Plays Q*bert on his office computer (probably because the two of them look so much alike) and takes a piss all over Mayor Person’s open briefcase (while also telling Mayor Person not to look at him because, you know, that would be weird) to make it clear that he has no interest in a partnership with the Green Acre Group, his competitors who Donnie wanted to beat up so badly last week. (Here’s a theory about what’s going on with those sinkholes).
TO SUM IT ALL UP:
If Preacher is going to insist on spending the rest of the season (and I hope that it’s only this season) in the town of Annville and not going forward with the Jesse, Tulip, and Cassidy go-on-a-road-trip-and-travel-across-America-in-search-of-God aspect that the story is about, then it would probably help if the town of Annville and the people who reside there are actually interesting and worth paying attention to. Because it’s now getting to the point where, and this is where I’m starting to wonder if it’s a curse or a blessing that I’m familiar with the comics while watching this, I’m watching the plot barely move forward an inch regarding Genesis, Jesse and Tulip’s recent history together and why they parted, the vampire-hunting vigilantes that Cassidy is on the run from, The Saint Of Killers a.k.a. The Cowboy from the beginning of Episode 2, or Snuff Film-Loving Mr. Roarke from Episode 3, and I’m looking at the screen like:
It also doesn’t help that certain changes from the source material (Tulip’s parents, Odin Quincannon being a resident of Annville and appearing much sooner than expected, John Custer being a preacher and his wife, Christina, being nowhere in sight so far) have me questioning more than I should why these changes are happening and whether the writers know where they’re going with them.
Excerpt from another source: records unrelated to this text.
(** * mediasoup worker: RTP / RTCP wire codecs, channel socket and room routing

    A shallow embedding of the worker sources

      - RTC/RtpPacket.cpp        (RtpPacket::Parse, RtpPacket::Serialize)
      - RTC/RTCP/Bye.cpp         (ByePacket::Parse, ByePacket::Serialize)
      - handles/UnixStreamSocket.cpp
      - RTC/Room.h               (the two routing maps)

    followed by the properties that the specification states about them.

    Conventions.  Buffers are lists of bytes, C pointers into a buffer are
    offsets into that list ([None] is [nullptr]), [size_t] and the other
    integer types are [Z] with their wrap-around written where the code can
    reach it, and the calls a method makes into libuv or into the owner of
    an object are recorded in a log. *)

From Stdlib Require Import ZArith List Bool Lia.
From Stdlib Require Import Strings.Byte.
From stdpp Require Import base option list gmap sets.
Import ListNotations.

(* ===================================================================== *)
(** ** Byte utilities (Utils::Byte) and raw memory helpers               *)
(* ===================================================================== *)

Module Utils.
Local Open Scope Z_scope.

(** The value of a byte as an unsigned integer. *)
Definition u8 (b : byte) : Z := Z.of_N (Byte.to_N b).

(** Conversion of an integer to [uint8_t] (reduction modulo 256). *)
Definition to_u8 (z : Z) : byte :=
  match Byte.of_N (Z.to_N (z mod 256)) with
  | Some b => b
  | None => x00
  end.

(** [data[i]].  A read outside the list is undefined behaviour in the
    source; the model returns [x00] there. *)
Definition byte_at (data : list byte) (i : Z) : byte :=
  if i <? 0 then x00 else default x00 (data !! Z.to_nat i).

(** Modelled from the spec: Utils.h is not part of the sources; section
    4.A describes the helpers as reads of 1/2/3/4 bytes in network byte
    order at (buffer, offset), without bounds checks. *)
Definition Get1Byte (data : list byte) (i : Z) : Z := u8 (byte_at data i).

Definition Get2Bytes (data : list byte) (i : Z) : Z :=
  Z.lor (Z.shiftl (Get1Byte data i) 8) (Get1Byte data (i + 1)).

Definition Get4Bytes (data : list byte) (i : Z) : Z :=
  Z.lor (Z.shiftl (Get1Byte data i) 24)
    (Z.lor (Z.shiftl (Get1Byte data (i + 1)) 16)
       (Z.lor (Z.shiftl (Get1Byte data (i + 2)) 8)
              (Get1Byte data (i + 3)))).

(** [ntohs] applied to a 16-bit field stored at offset [i]: the value of
    the field read in network byte order. *)
Definition ntohs_at (data : list byte) (i : Z) : Z := Get2Bytes data i.

(** [std::memcpy(dst + d, src + s, n)] on list-backed buffers.  Cells of
    [dst] in [d, d+n) receive the corresponding cells of [src]. *)
Definition memcpy (dst : list byte) (d : Z) (src : list byte) (s n : Z)
  : list byte :=
  imap (fun k b =>
          let i := Z.of_nat k in
          if (d <=? i) && (i <? d + n) then byte_at src (s + (i - d)) else b)
       dst.

(** [buf[i] = v]. *)
Definition store (buf : list byte) (i : Z) (v : byte) : list byte :=
  if i <? 0 then buf else <[Z.to_nat i := v]> buf.

(** [new uint8_t[n]]: [n] cells whose contents are whatever the allocator
    hands out; [fresh k] is the byte found in cell [k]. *)
Definition new_array (fresh : Z -> byte) (n : Z) : list byte :=
  map (fun k => fresh (Z.of_nat k)) (seq 0 (Z.to_nat n)).

(** [size_t] arithmetic is modulo 2^64. *)
Definition size_t (z : Z) : Z := z mod 2 ^ 64.
End Utils.

(* ===================================================================== *)
(** ** RTC::RtpPacket                                                    *)
(* ===================================================================== *)

Module RtpPacket.
Import Utils.
Local Open Scope Z_scope.

(** [sizeof(Header)]: the fixed RTP header. *)
Definition sizeof_Header : Z := 12.

(** Modelled from the spec: RtpPacket.h (struct Header, struct
    ExtensionHeader, IsRtp) is not part of the sources.  The spec fixes a
    12-byte header laid out as in RFC 3550 section 5.1: the first byte
    holds version (2 bits), padding (1 bit), extension (1 bit) and CSRC
    count (4 bits).  [h] is the offset of the header in [data]. *)
Definition version (data : list byte) (h : Z) : Z :=
  Z.shiftr (Get1Byte data h) 6.
Definition padding (data : list byte) (h : Z) : bool :=
  Z.testbit (Get1Byte data h) 5.
Definition extension (data : list byte) (h : Z) : bool :=
  Z.testbit (Get1Byte data h) 4.
Definition csrc_count (data : list byte) (h : Z) : Z :=
  Z.land (Get1Byte data h) 15.

(** Modelled from the spec: the extension header is a 16-bit profile id
    followed by a 16-bit length counted in 32-bit words; [e] is the offset
    of the extension header. *)
Definition extension_length (data : list byte) (e : Z) : Z :=
  ntohs_at data (e + 2).

(** Modelled from the spec: IsRtp, section 4.B step 1: [len >= 12] and
    [(buf[0] >> 6) == 2]. *)
Definition IsRtp (data : list byte) : bool :=
  (sizeof_Header <=? Z.of_nat (List.length data)) && (version data 0 =? 2).

(** The packet object: pointers are offsets into [raw]. *)
Record RtpPacket := mkRtpPacket {
  header : Z;
  csrcList : option Z;
  extensionHeader : option Z;
  payload : option Z;
  payloadLength : Z;
  payloadPadding : Z;
  raw : list byte;
  length : Z;
  isSerialized : bool
}.

(** Reasons for [return nullptr] (the MS_WARN_TAG texts of Parse). *)
Inductive discarded :=
| NotRtp
| NoSpaceForCsrcList
| NoSpaceForExtensionHeader
| NoSpaceForExtensionValue
| NoSpaceForPaddingByte
| PaddingByteZero
| PaddingGreaterThanPayload.

(** The two MS_ASSERTs of Parse. *)
Inductive assertion :=
| PayloadHasNegativeSize
| ComputedLengthMismatch.

Inductive parsed :=
| Packet (p : RtpPacket)
| Nullptr (why : discarded)
| ParseAbort (a : assertion).

(** The constructor: stores its arguments, and points [csrcList] just
    after the fixed header when the header announces CSRCs. *)
Definition new_RtpPacket (header : Z) (extensionHeader payload : option Z)
    (payloadLength payloadPadding : Z) (raw : list byte) (length : Z)
  : RtpPacket :=
  {| header := header;
     csrcList := if csrc_count raw header =? 0 then None
                 else Some (0 + sizeof_Header);
     extensionHeader := extensionHeader;
     payload := payload;
     payloadLength := payloadLength;
     payloadPadding := payloadPadding;
     raw := raw;
     length := length;
     isSerialized := false |}.

(** Lines 73-113 of Parse: payload, padding check, final assertion. *)
Definition Parse_payload (data : list byte) (len csrc_list_size : Z)
    (extensionHeader : option Z) (extension_value_size pos : Z) : parsed :=
  let header := 0 in
  let payload := Some pos in
  (* [len - pos] is only used once the assertion [len >= pos] passed. *)
  let payloadLength := len - pos in
  if len <? pos then ParseAbort PayloadHasNegativeSize else
  let check (payloadLength payloadPadding : Z) : parsed :=
    let payload := if payloadLength =? 0 then None else payload in
    if len =? sizeof_Header + csrc_list_size
              + (match extensionHeader with
                 | Some _ => 4 + extension_value_size
                 | None => 0
                 end)
              + payloadLength + payloadPadding
    then Packet (new_RtpPacket header extensionHeader payload
                   payloadLength payloadPadding data len)
    else ParseAbort ComputedLengthMismatch in
  if padding data header then
    if payloadLength =? 0 then Nullptr NoSpaceForPaddingByte else
    let payloadPadding := Get1Byte data (len - 1) in
    if payloadPadding =? 0 then Nullptr PaddingByteZero else
    if payloadLength <? payloadPadding then Nullptr PaddingGreaterThanPayload
    else check (payloadLength - payloadPadding) payloadPadding
  else check payloadLength 0.

(** Lines 43-71 of Parse: the header extension. *)
Definition Parse_extension (data : list byte) (len csrc_list_size pos : Z)
  : parsed :=
  let header := 0 in
  if extension data header then
    if len <? pos + 4 then Nullptr NoSpaceForExtensionHeader else
    let extensionHeader := pos in
    let extension_value_size := extension_length data extensionHeader * 4 in
    if len <? pos + 4 + extension_value_size
    then Nullptr NoSpaceForExtensionValue
    else Parse_payload data len csrc_list_size (Some extensionHeader)
           extension_value_size (pos + 4 + extension_value_size)
  else Parse_payload data len csrc_list_size None 0 pos.
(** The first words of [random.Random(42)] and of a seed of three words,
    and the first three draws of [random.Random(0)] from sequences of six,
    five and two elements. *)
Lemma mt19937_first_words :
  (let '(x1, s1) := MT19937.genrand_uint32 (MT19937.Random 42) in
   let '(x2, s2) := MT19937.genrand_uint32 s1 in
   let '(x3, _) := MT19937.genrand_uint32 s2 in
   [x1; x2; x3]) = [2746317213; 478163327; 107420369]
  /\ (let '(x1, s1) := MT19937.genrand_uint32 (MT19937.Random (2 ^ 70 + 12345)) in
      let '(x2, s2) := MT19937.genrand_uint32 s1 in
      let '(x3, _) := MT19937.genrand_uint32 s2 in
      [x1; x2; x3]) = [4124372728; 1880144277; 4058479540]
  /\ ('(i1, s1) ← MT19937.randbelow 64 6 (MT19937.Random 0);
      '(i2, s2) ← MT19937.randbelow 64 5 s1;
      '(i3, _) ← MT19937.randbelow 64 2 s2;
      Ret [i1; i2; i3]) = Ret [3; 3; 0].
Proof. split; [ | split]; vm_compute; reflexivity. Qed.

End KnownAnswers.

(** * The claims of the specification *)

Import FloatSpec.

(** ** The estimator *)

(** C1, at the input where the claim as stated fails: a quantity of
    [2^1024] does not convert to a float, and [estimate_emission] raises
    [OverflowError] instead of returning the value of the formula. *)
Lemma estimate_emission_overflow :
  estimate_emission "Electronics (phone, laptop)" 100 (2 ^ 1024)
    "Local (same city)" None "Standard (5–8 days)" = Raise OverflowError
  /\ ~ returns (estimate_emission "Electronics (phone, laptop)" 100 (2 ^ 1024)
                  "Local (same city)" None "Standard (5–8 days)").
Proof.
  assert (E : estimate_emission "Electronics (phone, laptop)" 100 (2 ^ 1024)
                "Local (same city)" None "Standard (5–8 days)" = Raise OverflowError)
    by (vm_compute; reflexivity).
  split; [exact E | ]. rewrite E. intros [r H]. discriminate.
Qed.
Preacher is also still moving at a leisurely pace with each episode and not really crackling with the gonzo, go-for-broke, action-packed energy and “I can’t believe this is being allowed on television” humor and tone that the Pilot had in spades, and that easily lets you know what comic book was being adapted. And the longer this goes on, (and we’re about halfway through the season, as there are only ten episodes being aired this year), the more I’m going to hear Elvis Presley singing “A Little Less Conversation, A Little More Action, Please” in my head as I watch. And that’s not good and not at all what I want.